El artículo 56, que regula la inviolabilidad del monarca, además de ser uno de los más problemáticos de la Carta Magna, ha contribuido a cimentar la ‘impunidad’ del titular de la Corona durante las últimas cuatro décadas (su reforma, que no parece fácil ni cercana, sería razonable incluso para el sector monárquico). Por otra parte, llevamos casi medio siglo escuchando que ‘España no es monárquica, sino juancarlista’, de boca de unos medios de comunicación cortesanos, protagonistas activos del blindaje informativo de la familia Borbón. Si te tratan como intocable, si lo eres jurídica y mediáticamente, al final lo normal es pensar que el país es tu cortijo y puedes hacer con él lo que te dé la real gana, actuando sin transparencia y con ‘nocturnidad’.
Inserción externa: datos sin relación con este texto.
Definition init_bilinear (Te w0 Q : R) : M t t :=
  let w2T2 := (w0*Te)^2 in
  let den := 2*w0*Te + 4*Q + Q*w2T2 in
  v ← truediv (2*Q*(4 - w2T2)) den;
  setattr set_Cy1 v;;
  v ← truediv (2*w0*Te - 4*Q - Q*w2T2) den;
  setattr set_Cy2 v;;
  v ← truediv (Q*w2T2) den;
  setattr set_Cx0 v;;
  v ← getattr _Cx0 "_Cx0";
  setattr set_Cx1 (2*v);;
  v ← getattr _Cx0 "_Cx0";
  setattr set_Cx2 v;;
  return_self.

(** The attributes of the class whose name starts with [init_]. *)
Definition init_methods : list (string * (R -> R -> R -> M t t)) :=
  [ ("init_bilinear", init_bilinear) ]%string.

Definition getattr_init {A} (methods : list (string * A)) (name : string) : M t A :=
  match List.find (fun entry => String.eqb (fst entry) name) methods with
  | Some entry => ret (snd entry)
  | None => raise (AttributeError name)
  end.

Definition __init__ (Te w0 Q : R) (transform : string) : M t unit :=
  reset;;
  init ← getattr_init init_methods (String.append "init_" transform);
  init Te w0 Q;;
  ret tt.

Definition _feed (x_k0 : R) : M t R :=
  Cy1 ← getattr _Cy1 "_Cy1";
  y_k1 ← getattr _y_k1 "_y_k1";
  Cy2 ← getattr _Cy2 "_Cy2";
  y_k2 ← getattr _y_k2 "_y_k2";
  Cx0 ← getattr _Cx0 "_Cx0";
  Cx1 ← getattr _Cx1 "_Cx1";
  x_k1 ← getattr _x_k1 "_x_k1";
  Cx2 ← getattr _Cx2 "_Cx2";
  x_k2 ← getattr _x_k2 "_x_k2";
  let y_k0 := Cy1*y_k1 + Cy2*y_k2 + Cx0*x_k0 + Cx1*x_k1 + Cx2*x_k2 in
  v ← getattr _y_k1 "_y_k1";
  setattr set_y_k2 v;;
  setattr set_y_k1 y_k0;;
  v ← getattr _x_k1 "_x_k1";
  setattr set_x_k2 v;;
  setattr set_x_k1 x_k0;;
  ret y_k0.

Definition __call__ (input : pyvalue) : M t pyvalue := call_body _feed input.

(** The coefficient attributes of an object. *)
Definition coefficients (self : t) : option R * option R * option R * option R * option R :=
  (_Cy1 self, _Cy2 self, _Cx0 self, _Cx1 self, _Cx2 self).

(** [LP_second_order( Te, w0, Q, transform )]. *)
Definition new (Te w0 Q : R) (transform : string) : outcome t :=
  instantiate blank (__init__ Te w0 Q transform).

End LP_second_order.

(** ** [class Moving_average] *)

Module Moving_average.

Record t : Type := mk {
  _N : option Z;
  _buffer : option (list R);
  _i : option Z;
  _y_k0 : option R
}.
Nuestra Jefatura de Estado adolece de tres graves problemas de origen: el carácter vitalicio del cargo, el carácter hereditario y el ya citado ‘impune’. Características totalmente incompatibles con una democracia que aspire a ser lo más plena posible.
La realidad española es tozuda: desde la crisis económica de 2008 apenas levantamos cabeza y el mazazo ahora será mayor; la corrupción ha empañado a la mayoría de las instituciones y los partidos políticos del país; y la sociedad está social y económicamente fragmentada. No será nada fácil afrontar un debate estatal que cristalice en una consulta en las urnas. Pero se trata de un debate ineludible e imprescindible, clave para poder superar las vergüenzas del pasado y estar en condiciones de construir la República que necesitamos, un país decente en el que merezca la pena vivir.
¿La crisis monárquica puede convertirse en una oportunidad republicana? La respuesta está en nuestras manos. La ciudadanía tiene la última palabra. Por lo tanto, el movimiento republicano está obligado a introducir la cuestión en la agenda pública, superando el bloqueo mediático y alcanzando por fin la mayoría de edad. 
No hay tiempo que perder. Tenemos un futuro por conquistar.
(*) Antonio Pérez Villena es funcionario del Ayuntamiento de Granada y forma parte del colectivo ciudadano Granada Republicana UCAR.